When to Schedule an Appointment
Tears serve an important purpose – they keep the eye moist and clean so that bacteria, viruses, and fungi do not infect the eye. When a blocked duct prevents the eyes from draining properly, recurrent infections are likely to occur. It is important to see one of our eye doctors if your eye is frequently infected, seems to be excessively watery, or if your vision is blurry. Dr. Wenjing Liu is an eyelid and tear duct specialist (also known as an Oculoplastic specialist) that can address all your concerns and treat your condition.
Treatment for Blocked Eye Ducts
In treating a blocked tear duct, the goal is to remove the obstruction so that the tear drainage system begins to flow properly once again. Our eye doctors typically recommend a conservative approach to treat blocked tear ducts, as most cases will resolve spontaneously within a few months.
In newborns, blocked ducts usually resolve during the first few months of life.
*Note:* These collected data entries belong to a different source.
(** [func (s *Syncer) namespaceConflictsLocked(name string) ([]store.FileMeta, error)] *)
Definition namespaceConflictsLocked (name : string) : W (list FileMeta) :=
  let! blocked := ancestor_loop (tail (ancestors (S (String.length name)) name)) in
  match blocked with
  | Some found => retS found
  | None =>
      let! n := lstat name in
      match n with
      | Some NDir =>
          let! w := getS in
          if BusyTreeLocked name w then failS WBusy else walk_loop (below name (wd_tree w)) []
      | _ => retS []
      end
  end.

(** [func removeEmptyTree(root string) error] *)
Definition removeEmptyTree (root : string) : W unit :=
  do! sysW then
  let! w := getS in
  let entries := below root (wd_tree w) in
  if forallb (fun kv => bool_decide (kv.2 = NDir)) entries
  then forS (fun kv : string * node => do! sysW then modifyS (fun w => set_tree (delete kv.1 (wd_tree w)) w)) (rev entries)
  else failS WChanged.

(** [func (s *Syncer) settleNamespaceLocked(ctx context.Context, meta store.FileMeta, temporary string) (bool, error)] *)
Definition settleNamespaceLocked (meta : FileMeta) (temporary : string) : W bool :=
  let! conflicts := namespaceConflictsLocked (Name meta) in
  let winner := fold_left (fun winner local => match CompareState (Some local) (Some winner) with Gt => local | _ => winner end) conflicts meta in
  if negb (Name winner =s Name meta) then
    do! preserveConflictLocked meta (InScratch temporary) then
    do! safeLocalPath (Name meta) then
    do! commitDeletionLocked (Superseded (Name meta) winner) then
    retS false
  else
    do! forS (fun local => do! safeLocalPath (Name local) then commitDeletionLocked (Superseded (Name local) meta)) conflicts then
    do! safeLocalPath (Name meta) then
    let! n := tryS (lstat (Name meta)) in
    do! (match n with Ok (Some NDir) => removeEmptyTree (Name meta) | _ => retS tt end) then
    retS true.

(** ** Publication *)

(** [downloadAndApply] from the announcement of the verified file to its row. The scratch file
    was flushed before; renaming keeps its identity. *)
Definition publishReplica (st : stage) (meta : FileMeta) (mode : Z) : W Info :=
  do! ctxErrW then
  do! mkdirAll (Name meta) then
  do! inStore (StageReplica meta) then
  let! w := getS in
  match xf_files (wd_xfer w) !! sg_rel st with
  | None => failS WMissing
  | Some f =>
      let i := mkInode 0 (freshIno w) (sc_bytes f) (stored (ModTime meta)) mode (bool_decide (sc_durable f = sc_bytes f)) in
      do! renameOnto i (Name meta) then
      do! inXfer (removeScratch (sg_rel st)) then
      do! inXfer (published st) then
      do! SyncParents (Name meta) then
      let! _ := inStore (PutRemote now meta) in
      retS (infoOf i)
  end.

(** The rest of [downloadAndApply] after the transfer. *)
Definition publish (st : stage) (meta : FileMeta) (mode : Z) : W unit :=
  do! ctxErrW then
  do! safeLocalPath (Name meta) then
  let! r := tryS (RefreshTrustedLocked (Name meta)) in
  let damaged := isIntegrity r in
  if negb (is_ok r) && negb damaged then liftS r
  else
    let! current := inStore (GetFile (Name meta)) in
    if negb (remoteWins current meta) && negb (damaged && match CompareState (Some meta) current with Eq => true | _ => false end) then retS tt
    else
      let! apply := settleNamespaceLocked meta (sg_rel st) in
      if negb apply then retS tt
      else
        let! info := publishReplica st meta mode in
        RefreshPublishedLocked (Name meta) info (Hash meta).

(** [func (s *Syncer) downloadAndApply(ctx context.Context, peerURL string, meta store.FileMeta) error]:
    [others] is what happens while the transfer runs without the lock. The stage is released
    however the attempt ends. *)
Definition downloadAndApply (others : World -> World) (send : Z -> option reply) (temp : string) (mode : Z) (meta : FileMeta) : W unit :=
  do! safeLocalPath (Name meta) then
  do! inXfer (modifyS (xf_set_stage None)) then
  let! r := tryS (
    let! st := inXfer (fetch sha256Hex now send temp meta) in
    do! modifyS others then
    publish st meta mode) in
  let! st := inXfer getStage in
  do! (match st with Some st => inXfer (release sha256Hex now st) | None => retS tt end) then
  liftS r.

(** ** The worker *)

(** [func (s *Syncer) applyChange(ctx context.Context, peerURL string, change store.FileMeta) error] *)
Definition applyChange (others others2 : World -> World) (send : Z -> option reply) (temp : string) (mode : Z) (change : FileMeta) : W unit :=
  match validateChange conflictDigest ignorePatterns change with
  | Some _ => retS tt
  | None =>
      let! indexed := tryS (inStore (GetFile (Name change))) in
      let! q := NeedsRepair (Name change) in
      if match indexed with Ok local => negb (remoteWins local change) && negb q | Err _ => false end then retS tt
      else
        do! safeLocalPath (Name change) then
        let! r := tryS (RefreshTrustedLocked (Name change)) in
        let damaged := isIntegrity r in
        if negb (is_ok r) && negb damaged then liftS r
        else
          let! local := inStore (GetFile (Name change)) in
          if negb (remoteWins local change) && negb (damaged && match CompareState (Some change) local with Eq => true | _ => false end) then retS tt
          else if negb damaged && live local && negb (Deleted change) &&
                  match local with Some l => (Hash l =s Hash change) && (Size l =? Size change) | None => false end
          then
            do! safeLocalPath (Name change) then
            do! inStore (StageReplica change) then
            do! chtimes stored (Name change) (ModTime change) then
            do! syncPath (Name change) then
            let! _ := inStore (PutRemote now change) in
            retS tt
          else
            do! modifyS others then
            if Deleted change then applyDeletion change else downloadAndApply others2 send temp mode change
  end.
If they do not, our eye doctors may teach the parents how to perform a special massage technique designed to help the nasolacrimal duct open up. When the blocked duct occurs in children or adults as a result of injury, it is best to give it time, as the blockage may resolve after swelling decreases.
Minimally Invasive Treatment Options
When time does not resolve the issue, the next step is to attempt one of the minimally invasive treatments available. Our eye surgeons are experienced with new techniques that can solve your condition without an intrusive surgery:
- Dilation, probing and irrigation: As mentioned above, this may also be used as a diagnostic test to identify the cause of the blockage. During this treatment, the tear duct opening is gently widened using a special dilation instrument. Then a tiny, thin probe is inserted through the opening and threaded through the entire tear drainage system until it exits via the nose. This treatment is usually very successful when used on infants and adults who have a blocked tear duct as a result of a constricted puncta. After the treatment, antibiotic eye drops may be prescribed to minimize the risk of infection.
- Balloon catheter dilation: This treatment may be performed if tear ducts are blocked due to scarring or inflammation. During the procedure, a small catheter with a balloon on the tip is inserted into the lower nasolacrimal duct via the nose. Once the catheter is in place, the balloon is inflated and deflated, which serves to widen the passage to remove the blockage.
- Stenting or intubation: During this treatment, a small tube is threaded through one or both of the punctual openings and passed through the tear drainage system until it exits through the nose. The tubes are then left in the eye(s) for up to 3 months.
When is Surgery Necessary?
Surgery should only be performed if a less invasive treatment did not resolve the blocked tear duct. Dr. Wenjing Liu sees many patients each year with similar conditions and will prepare a personalized treatment plan for you to give you the best possible outcome.
Dacryocystorhinostomy, the surgical technique used to resolve blocked tear ducts, can be performed under general or local anesthesia. The goal of this surgery is to create a new passageway for tears to drain into the nose. The new passageway will bypass the nasolacrimal sac completely, as this is the most common site of persistent blockages that cannot be resolved through less invasive methods. Stents or tubes are used to hold the newly created passageways open while the body heals, which can take up to 3 months.
When performed by one of our skilled eye surgeons, dacryocystorhinostomy can be a very effective treatment for blocked ducts. Because the surgery addresses such a delicate and important facial structure, it is important that it is performed by an ophthalmologist or eye surgeon who is highly experienced at performing dacryocystorhinostomy, particularly an Oculoplastics specialist.